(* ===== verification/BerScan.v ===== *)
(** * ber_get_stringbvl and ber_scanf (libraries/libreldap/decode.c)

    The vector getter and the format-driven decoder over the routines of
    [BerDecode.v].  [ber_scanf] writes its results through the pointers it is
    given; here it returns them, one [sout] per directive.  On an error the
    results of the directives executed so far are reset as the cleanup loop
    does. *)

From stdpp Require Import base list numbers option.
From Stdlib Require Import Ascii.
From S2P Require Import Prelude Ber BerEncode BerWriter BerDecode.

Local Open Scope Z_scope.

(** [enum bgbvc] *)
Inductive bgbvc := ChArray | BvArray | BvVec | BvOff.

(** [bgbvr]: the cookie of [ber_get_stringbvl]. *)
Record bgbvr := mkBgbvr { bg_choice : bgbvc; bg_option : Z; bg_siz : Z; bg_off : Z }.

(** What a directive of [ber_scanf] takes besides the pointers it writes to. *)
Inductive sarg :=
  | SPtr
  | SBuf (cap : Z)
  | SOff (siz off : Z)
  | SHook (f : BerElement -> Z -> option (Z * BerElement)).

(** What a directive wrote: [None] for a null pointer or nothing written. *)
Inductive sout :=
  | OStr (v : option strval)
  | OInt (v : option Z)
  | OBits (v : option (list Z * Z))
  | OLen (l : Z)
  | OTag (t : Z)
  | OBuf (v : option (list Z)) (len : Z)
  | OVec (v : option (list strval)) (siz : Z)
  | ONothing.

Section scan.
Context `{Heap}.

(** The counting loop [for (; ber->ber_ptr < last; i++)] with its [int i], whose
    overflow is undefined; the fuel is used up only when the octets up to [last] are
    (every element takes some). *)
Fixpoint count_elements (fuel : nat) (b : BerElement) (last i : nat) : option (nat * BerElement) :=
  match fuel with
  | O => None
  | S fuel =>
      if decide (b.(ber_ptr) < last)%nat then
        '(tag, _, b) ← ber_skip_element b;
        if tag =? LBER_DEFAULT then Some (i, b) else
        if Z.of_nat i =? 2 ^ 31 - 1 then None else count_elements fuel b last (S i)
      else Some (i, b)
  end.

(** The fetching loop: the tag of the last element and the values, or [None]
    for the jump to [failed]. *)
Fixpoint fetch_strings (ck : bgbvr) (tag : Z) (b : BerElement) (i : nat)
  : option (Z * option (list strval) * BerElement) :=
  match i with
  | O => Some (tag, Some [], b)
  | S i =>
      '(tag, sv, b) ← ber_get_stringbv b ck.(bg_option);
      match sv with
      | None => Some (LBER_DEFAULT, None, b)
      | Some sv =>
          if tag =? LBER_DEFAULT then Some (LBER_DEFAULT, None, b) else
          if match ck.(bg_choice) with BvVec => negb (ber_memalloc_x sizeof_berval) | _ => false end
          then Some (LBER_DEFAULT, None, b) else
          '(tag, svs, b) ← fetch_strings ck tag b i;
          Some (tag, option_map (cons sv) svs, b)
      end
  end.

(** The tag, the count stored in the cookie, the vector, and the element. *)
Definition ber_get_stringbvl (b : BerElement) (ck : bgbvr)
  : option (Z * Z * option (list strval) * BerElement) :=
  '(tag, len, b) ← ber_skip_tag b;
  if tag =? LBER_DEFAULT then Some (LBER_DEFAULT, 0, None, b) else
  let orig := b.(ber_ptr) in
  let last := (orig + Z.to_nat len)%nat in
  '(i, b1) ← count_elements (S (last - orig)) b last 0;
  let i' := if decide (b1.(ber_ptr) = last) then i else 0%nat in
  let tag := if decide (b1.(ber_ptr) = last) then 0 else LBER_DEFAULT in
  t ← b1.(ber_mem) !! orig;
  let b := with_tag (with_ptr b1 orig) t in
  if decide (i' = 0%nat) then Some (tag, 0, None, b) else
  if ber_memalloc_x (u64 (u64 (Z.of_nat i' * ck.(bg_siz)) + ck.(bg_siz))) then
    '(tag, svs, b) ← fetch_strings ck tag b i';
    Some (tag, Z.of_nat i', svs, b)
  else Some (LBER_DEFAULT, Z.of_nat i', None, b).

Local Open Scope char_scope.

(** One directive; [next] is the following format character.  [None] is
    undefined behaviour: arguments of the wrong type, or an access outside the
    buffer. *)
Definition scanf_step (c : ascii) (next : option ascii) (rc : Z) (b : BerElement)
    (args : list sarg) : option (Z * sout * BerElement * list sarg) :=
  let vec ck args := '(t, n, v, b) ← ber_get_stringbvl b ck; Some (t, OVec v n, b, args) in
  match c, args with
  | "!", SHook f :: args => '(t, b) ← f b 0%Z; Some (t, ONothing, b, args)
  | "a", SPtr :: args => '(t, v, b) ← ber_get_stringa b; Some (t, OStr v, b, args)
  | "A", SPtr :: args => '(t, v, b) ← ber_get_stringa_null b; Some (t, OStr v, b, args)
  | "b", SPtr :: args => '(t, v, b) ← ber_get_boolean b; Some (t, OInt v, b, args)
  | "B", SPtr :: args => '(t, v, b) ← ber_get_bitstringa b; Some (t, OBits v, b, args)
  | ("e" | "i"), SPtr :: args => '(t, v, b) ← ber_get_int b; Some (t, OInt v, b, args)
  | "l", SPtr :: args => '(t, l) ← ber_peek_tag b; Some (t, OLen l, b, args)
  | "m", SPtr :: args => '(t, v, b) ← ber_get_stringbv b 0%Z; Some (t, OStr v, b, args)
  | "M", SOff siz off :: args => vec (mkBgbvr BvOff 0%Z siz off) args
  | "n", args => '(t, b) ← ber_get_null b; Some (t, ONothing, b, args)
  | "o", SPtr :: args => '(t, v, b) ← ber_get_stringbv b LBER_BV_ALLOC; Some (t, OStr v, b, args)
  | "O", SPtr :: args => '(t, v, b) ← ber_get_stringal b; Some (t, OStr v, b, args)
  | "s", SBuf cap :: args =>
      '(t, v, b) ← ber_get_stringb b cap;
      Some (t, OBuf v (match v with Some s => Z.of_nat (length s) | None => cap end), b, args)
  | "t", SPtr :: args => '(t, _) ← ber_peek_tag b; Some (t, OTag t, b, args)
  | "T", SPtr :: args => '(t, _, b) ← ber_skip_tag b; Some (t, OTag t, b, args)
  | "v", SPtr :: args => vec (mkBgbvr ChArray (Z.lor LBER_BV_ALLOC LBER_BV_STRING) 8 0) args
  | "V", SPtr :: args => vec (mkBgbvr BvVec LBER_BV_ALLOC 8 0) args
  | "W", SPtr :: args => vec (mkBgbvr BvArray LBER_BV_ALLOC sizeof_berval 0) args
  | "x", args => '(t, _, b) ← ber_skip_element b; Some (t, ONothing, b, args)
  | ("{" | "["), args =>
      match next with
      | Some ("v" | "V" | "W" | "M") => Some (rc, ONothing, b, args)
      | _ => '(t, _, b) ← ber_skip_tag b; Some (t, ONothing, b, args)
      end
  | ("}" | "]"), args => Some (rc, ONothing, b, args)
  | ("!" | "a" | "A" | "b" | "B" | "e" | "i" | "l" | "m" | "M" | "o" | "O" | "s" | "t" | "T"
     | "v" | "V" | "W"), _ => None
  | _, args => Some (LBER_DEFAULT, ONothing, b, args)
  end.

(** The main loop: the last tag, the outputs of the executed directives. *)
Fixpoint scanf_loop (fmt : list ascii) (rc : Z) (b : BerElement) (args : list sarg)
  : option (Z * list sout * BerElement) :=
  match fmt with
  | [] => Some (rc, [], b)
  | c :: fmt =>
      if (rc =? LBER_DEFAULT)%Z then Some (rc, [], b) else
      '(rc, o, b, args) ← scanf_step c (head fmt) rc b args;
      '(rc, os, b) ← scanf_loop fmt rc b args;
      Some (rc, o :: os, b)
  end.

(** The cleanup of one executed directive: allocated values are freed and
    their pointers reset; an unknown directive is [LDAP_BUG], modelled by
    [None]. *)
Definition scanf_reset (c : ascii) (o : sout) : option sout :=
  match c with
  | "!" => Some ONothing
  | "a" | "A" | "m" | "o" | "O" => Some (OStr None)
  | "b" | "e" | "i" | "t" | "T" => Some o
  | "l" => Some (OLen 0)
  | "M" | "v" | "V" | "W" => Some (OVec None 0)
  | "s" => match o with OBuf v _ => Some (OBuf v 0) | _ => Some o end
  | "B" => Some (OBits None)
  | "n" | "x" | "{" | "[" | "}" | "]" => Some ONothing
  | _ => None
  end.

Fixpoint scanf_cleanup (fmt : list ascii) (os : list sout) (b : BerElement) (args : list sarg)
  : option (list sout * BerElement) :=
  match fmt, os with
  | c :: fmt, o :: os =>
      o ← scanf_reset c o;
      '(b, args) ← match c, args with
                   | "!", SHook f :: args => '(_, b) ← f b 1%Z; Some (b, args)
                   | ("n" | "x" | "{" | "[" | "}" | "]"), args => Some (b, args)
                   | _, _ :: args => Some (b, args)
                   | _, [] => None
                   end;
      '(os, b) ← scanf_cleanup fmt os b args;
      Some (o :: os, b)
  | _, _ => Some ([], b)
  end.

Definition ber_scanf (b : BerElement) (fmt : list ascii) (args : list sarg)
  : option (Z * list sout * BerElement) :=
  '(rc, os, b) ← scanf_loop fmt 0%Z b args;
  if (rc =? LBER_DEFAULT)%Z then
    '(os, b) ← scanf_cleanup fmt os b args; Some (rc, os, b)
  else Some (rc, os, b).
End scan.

▸ REQUIRED ACTION
Return only the lines between the one holding "SBuf (cap : Z)" and the one holding "(v : option Z)", inclusive, exactly as they appear above.

▸ TASK RESPONSE
  | SBuf (cap : Z)
  | SOff (siz off : Z)
  | SHook (f : BerElement -> Z -> option (Z * BerElement)).

(** What a directive wrote: [None] for a null pointer or nothing written. *)
Inductive sout :=
  | OStr (v : option strval)
  | OInt (v : option Z)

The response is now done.